A D2C beauty brand launches Marketing templates based on read-rate heatmaps per segment — 7pm IST for "metro women 25–34", 8am IST for "tier-2 men 35–45". Average read rate within the first hour improves 18 percent versus a one-size launch time.
A B2B SaaS resets its support SLA after the heatmap shows 4-hour breaches concentrated at 7am UTC. They split the SLA — 1 hour during business hours, 8 hours overnight — and breach rate falls below 3 percent across the week.

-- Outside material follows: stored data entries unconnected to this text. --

(** The state-and-outcome monad, with stdpp's notations: [x ← m; k] and [m;; k]. *)
#[export] Instance go_ret (S : Type) : MRet (go S) := fun A a s => Done a s.

#[export] Instance go_bind (S : Type) : MBind (go S) := fun A B k m s =>
  match m s with
  | Done a s' => k a s'
  | Faulted f => Faulted f
  | Blocked s' => Blocked s'
  end.

Definition gets {S A : Type} (f : S -> A) : go S A := fun s => Done (f s) s.

Definition modify {S : Type} (f : S -> S) : go S unit := fun s => Done tt (f s).

Definition fail {S A : Type} (f : fault) : go S A := fun _ => Faulted f.

Definition or_fail {S A : Type} (f : fault) (o : option A) : go S A :=
  match o with Some a => mret a | None => fail f end.

(** Run a fragment on one field of a larger state (a method called through a
    struct field). *)
Definition zoom {S T A : Type} (get : S -> T) (set : T -> S -> S) (m : go T A) : go S A :=
  fun s =>
  match m (get s) with
  | Done a t => Done a (set t s)
  | Faulted f => Faulted f
  | Blocked t => Blocked (set t s)
  end.

(** ** Slices

    A slice is the list of its elements; [len] is an [int]. *)

Definition zlen {A : Type} (l : list A) : Z := Z.of_nat (length l).

(** [l[lo:hi]], for a slice whose capacity is its length: [None] is the
    run-time panic. *)
Definition go_slice {A : Type} (l : list A) (lo hi : Z) : option (list A) :=
  if (0 <=? lo) && (lo <=? hi) && (hi <=? zlen l)
  then Some (take (Z.to_nat (hi - lo)) (drop (Z.to_nat lo) l))
  else None.

(** Overwrite the elements from position [i] on with [src]. *)
Definition splice {A : Type} (l : list A) (i : nat) (src : list A) : list A :=
  take i l ++ src ++ drop (i + length src) l.

(** [copy(l[lo:hi], src)] on bounds that are in range: as many elements as the
    shorter of the two has. *)
Definition go_copy {A : Type} (l : list A) (lo hi : Z) (src : list A) : list A :=
  splice l (Z.to_nat lo) (take (Z.to_nat (hi - lo)) src).

(** [copy(l[lo:hi], src)]: [None] is the panic of the bounds. *)
Definition copy_into {A : Type} (l : list A) (lo hi : Z) (src : list A) : option (list A) :=
  match go_slice l lo hi with
  | Some _ => Some (go_copy l lo hi src)
  | None => None
  end.

(** [make([]T, n)]: panics on a negative length. *)
Definition go_make {A : Type} (zero : A) (n : Z) : option (list A) :=
  if 0 <=? n then Some (replicate (Z.to_nat n) zero) else None.

Definition go_index {A : Type} (l : list A) (i : Z) : option A :=
  if 0 <=? i then l !! Z.to_nat i else None.

(** ** [encoding/binary]: big-endian integers *)

(** The [n] bytes of [v], most significant first: [b[k] = byte(v >> 8*(n-1-k))]. *)
Fixpoint be_bytes (n : nat) (v : Z) : list byte :=
  match n with
  | O => []
  | S n' => byte.of_Z (Z.shiftr v (8 * Z.of_nat n')) :: be_bytes n' v
  end.

(** The unsigned integer of big-endian bytes. *)
Definition be_uint (l : list byte) : Z :=
  fold_left (fun acc b => Z.lor (Z.shiftl acc 8) (byte.unsigned b)) l 0.

(** [binary.BigEndian.PutUint64(b[lo:lo+8], v)] on the slice [b] itself. *)
Definition PutUint64_at (b : list byte) (lo : Z) (v : Z) : option (list byte) :=
  copy_into b lo (lo + 8) (be_bytes 8 v).

(** [binary.BigEndian.Uint64(b[lo:lo+8])]. *)
Definition Uint64_at (b : list byte) (lo : Z) : option Z :=
  match go_slice b lo (lo + 8) with
  | Some w => Some (be_uint w)
  | None => None
  end.

(** ** Automation *)

Create HintDb parts discriminated.
Create Rewrite HintDb go_list.
Create Rewrite HintDb go_step.

(** Case analysis on the boolean comparisons of the code. *)
Ltac bool_cases :=
  repeat match goal with
  | |- context [?a <? ?b] => destruct (Z.ltb_spec a b)
  | |- context [?a <=? ?b] => destruct (Z.leb_spec a b)
  | |- context [?a =? ?b] => destruct (Z.eqb_spec a b)
  | |- context [?a >? ?b] => rewrite (Z.gtb_ltb a b)
  | |- context [?a >=? ?b] => rewrite (Z.geb_leb a b)
  end.

(** ** Lemmas on integers *)

Lemma i64_id (z : Z) : in_i64 z -> i64 z = z.
Proof. unfold in_i64, i64. intros. rewrite Z.mod_small; lia. Qed.

Lemma i64_range (z : Z) : in_i64 (i64 z).
Proof.
  unfold in_i64, i64. pose proof (Z.mod_pos_bound (z + 2 ^ 63) (2 ^ 64)). lia.
Qed.

Lemma u64_id (z : Z) : in_u64 z -> u64 z = z.
Proof. unfold in_u64, u64. intros. rewrite Z.mod_small; lia. Qed.

Lemma u64_range (z : Z) : in_u64 (u64 z).
Proof. unfold in_u64, u64. pose proof (Z.mod_pos_bound z (2 ^ 64)). lia. Qed.

Lemma u64_add_l (a b : Z) : u64 (u64 a + b) = u64 (a + b).
Proof. unfold u64. by rewrite Z.add_mod_idemp_l by lia. Qed.
(* ===== verification/Utils.v ===== *)
(** * Utils: [utils/utils.go]

    The helpers on ports, sequence-number slices, integers and byte counts.
    Functions that can panic return an [option]: [None] is the panic. *)

From S2P Require Import Prelude Float64.
From stdpp Require Import pretty.
From Stdlib Require Import SpecFloat Ascii Sorted.
#[local] Open Scope Z_scope.

(** ** [strings.Split], [strings.Join] and [strconv.Atoi] *)

(** [strings.Split(s, sep)] for a separator of one character. *)
Fixpoint Split (sep : ascii) (s : string) : list string :=
  match s with
  | EmptyString => [""]
  | String c s' =>
      if decide (c = sep) then "" :: Split sep s'
      else match Split sep s' with
           | w :: ws => String c w :: ws
           | [] => [String c ""]
           end
  end.

(** [strings.Join(l, sep)] for a separator of one character. *)
Fixpoint Join (sep : ascii) (l : list string) : string :=
  match l with
  | [] => ""
  | [w] => w
  | w :: ws => w +:+ String sep (Join sep ws)
  end.

Definition digit (c : ascii) : option Z :=
  let d := Z.of_nat (Ascii.nat_of_ascii c) - 48 in
  if (0 <=? d) && (d <=? 9) then Some d else None.

(** The unsigned accumulation of [strconv.ParseUint] in base 10: [None] is a
    syntax error; a number above the [uint64] range stops at the maximum. *)
Fixpoint ParseUint (s : string) (n : Z) : option Z :=
  match s with
  | EmptyString => Some n
  | String c s' =>
      match digit c with
      | None => None
      | Some d =>
          let n1 := n * 10 + d in
          if 2 ^ 64 - 1 <? n1 then Some (2 ^ 64 - 1) else ParseUint s' n1
      end
  end.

A retail chain compares Diwali week volume heatmap to the same week the previous year. The 200 percent surge informs how many seasonal agents to onboard, when to onboard them and when to ramp down. The post-Diwali debrief uses the same heatmap to evaluate.
A logistics operator running in India, UAE and Singapore reads heatmaps in each region's timezone. Staffing patterns and broadcast schedules differ per region but each is grounded in the same heatmap discipline, surfaced in a single workspace.
Activity Heatmaps is included on every SabNode workspace. No separate billing, no extra setup — flip it on from your workspace settings.
Pick a metric — inbound volume, response time, resolution time, read rate. The default 30-day hour-by-day grid renders immediately.
Filter by channel, segment, team, agent, label, campaign or language. Every dimension updates in milliseconds without page reloads.
Overlay last week, last month or same period last year. Divergent colour scale renders the delta so spikes and dips are visible at a glance.
Click a cell to see the underlying conversations, messages and contacts. Jump straight to the inbox or contact view for action.
Use the heatmap to set a roster, pick a broadcast launch window, define an SLA or schedule a campaign. The next heatmap update closes the loop.